We group companies by the year they first raised money on our platform. We’ve grouped companies into these year-based cohorts intentionally, because a startup that raised its first venture capital round in 2019 is dealing with completely different issues and market conditions than one that raised in 2023.

We then calculate a weighted average across all these cohorts to get one number that represents the net health of the entire early-stage ecosystem.

What The Numbers Actually Mean

The Index answers a simple question: If you’re a GP who has deployed capital into 100 startups, spread evenly across the past decade, how many more good updates than bad updates would you have gotten from your portfolio in the last six months?

As of June 2025, that number is 1.8.

To put that in perspective: in September 2021, at the peak of the boom, it was 10. Before the pandemic, it was consistently around 6.1. In March 2025, we hit the lowest point ever in our dataset at 1.3.

So this means things are still pretty rough, but they're slowly getting better. A GP's hypothetical 100-startup portfolio would have received about two more pieces of good news than bad news over the past six months. Not great, but better than where we were.

The Story Behind The Numbers

This is where things get interesting, and why I'm actually optimistic despite the overall low score.

When you break down the data by year, you see that startups that raised from 2018-2022—and by extension, their investors—are seeing more markdowns than any other cohort. These companies raised money during or right after the pandemic when valuations were inflated, and now experiencing (expected) markdowns.

But look at the 2023 and 2024 cohorts—they're actually performing better than any other cohort right now. These founders raised venture capital dollars after the correction began, rooted in more realistic valuations and stronger fundamentals.

Here's what I’m observing in each group:

  • Exit Watchlist | 2015-2017 founders are awaiting exits. Their companies are mature enough to need liquidity, but there's still caution.
  • Pre-COVID | 2018-2020 founders got caught in the perfect storm. Many raised follow-on rounds during the pandemic boom and are now dealing with the reality that those valuations may be unsustainable.
  • COVID ZIRP | 2021-2022 founders are facing the toughest situation. They raised at peak valuations and now have to prove they can grow into them.
  • New Normal | 2023-2024 founders are actually the bright spot.
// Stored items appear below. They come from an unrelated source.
(** After the header is written the log holds the transaction. *)
Lemma logged V bl d :
  commit_ok V bl d →
  let d1 := apply_writes (log_writes V bl ++ [(st, put_head (block_data d st) bl)]) d in
  dsts d1 = bl ∧ log_ok d1 ∧
  (∀ i b, bl !! i = Some b → block_data d1 (st + Z.of_nat i + 1) = V b) ∧
  (∀ bn, ¬ in_log bn → block_data d1 bn = block_data d bn) ∧
  block_data d1 st = put_head (block_data d st) bl.
Proof.
  intros [Hlen Hok Hemp Hhdr Hview] d1.
  destruct (hd_put_head (block_data d st) bl Hhdr Hlen (bk_range _ Hok)) as [Hn Hb].
  assert (block_data d1 st = put_head (block_data d st) bl) as Est
    by (unfold d1; rewrite apply_writes_app; apply block_data_insert).
  assert (dsts d1 = bl) as Ed.
  { unfold dsts. rewrite Est, Hn. apply list_eq. intros i. rewrite list_lookup_fmap.
    destruct (bl !! i) as [b|] eqn:Hi.
    - rewrite lookup_upto by (apply lookup_lt_Some in Hi; lia). cbn. f_equal. by apply Hb.
    - rewrite lookup_ge_None_2; [done|]. apply lookup_ge_None in Hi. rewrite length_upto. lia. }
  split_and!; try done.
  - split; [|by rewrite Ed|].
    + rewrite Est, Hn. unfold LOGBLOCKS, MAXOPBLOCKS in *. lia.
    + by rewrite Est, length_put_head.
  - intros i b Hi. unfold d1. rewrite apply_writes_app. cbn. rewrite block_data_insert_ne by lia.
    apply apply_writes_in; [apply log_writes_nodup|]. unfold log_writes.
    apply elem_of_lookup_imap. eauto.
  - intros bn Hbn. unfold d1. apply apply_writes_notin. rewrite fmap_app, elem_of_app.
    intros [Hin%log_writes_keys|Hin]; apply Hbn; unfold in_log in *.
    + unfold LOGBLOCKS, MAXOPBLOCKS in *. lia.
    + cbn in Hin. apply list_elem_of_singleton in Hin as ->. apply in_log_start.
Qed.

Section prefixes.
Context (V : Z → list Z) (bl : list Z) (d : disk) (Hc : commit_ok V bl d).
Let header := (st, put_head (block_data d st) bl).
Let d1 := apply_writes (log_writes V bl ++ [header]) d.

Lemma prefix_log k :
  let d' := apply_writes (take k (log_writes V bl)) d in
  log_ok d' ∧ ∀ bn, ¬ in_log bn → recovered d' bn = block_data d bn.
Proof.
  intros d'. destruct Hc as [Hlen Hok Hemp Hhdr Hview].
  assert (∀ bn, bn ≤ st ∨ st + LOGBLOCKS < bn → block_data d' bn = block_data d bn) as Hsame.
  { intros bn Hbn. apply apply_writes_notin. rewrite fmap_take. intros Hin.
    apply (subseteq_take k) in Hin. apply log_writes_keys in Hin.
    unfold LOGBLOCKS, MAXOPBLOCKS in *. lia. }
  destruct (empty_log d') as [H1 H2]; [rewrite Hsame by lia; done|rewrite Hsame by lia; done|].
  split; [done|]. intros bn Hbn. rewrite H2 by done. apply Hsame. unfold in_log in Hbn. lia.
Qed.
They're building companies with disciplined capital structures and realistic expectations.

Looking Ahead

Our data tells a story that's more nuanced than what the doom-and-gloom headlines suggest.

Stay updated with our Index throughout the year. We'll have fresh data to either prove or disprove this thesis. That's the beauty of having real-time signals—we don't have to wait six months to know if we're heading in the right direction.

Disclaimer

This document, the Startup Index, and the information, charts, and graphs provided within are for informational purposes only and should not be relied upon when making any investment decision. Any projections, estimates, forecasts, targets, prospects, and/or opinions expressed in these materials are subject to change without notice and may differ or be contrary to opinions expressed by others. Nothing in this material or in the Startup Index is intended to be a recommendation for any investment, an offer to buy or sell securities, or legal, financial, or tax advice of any kind.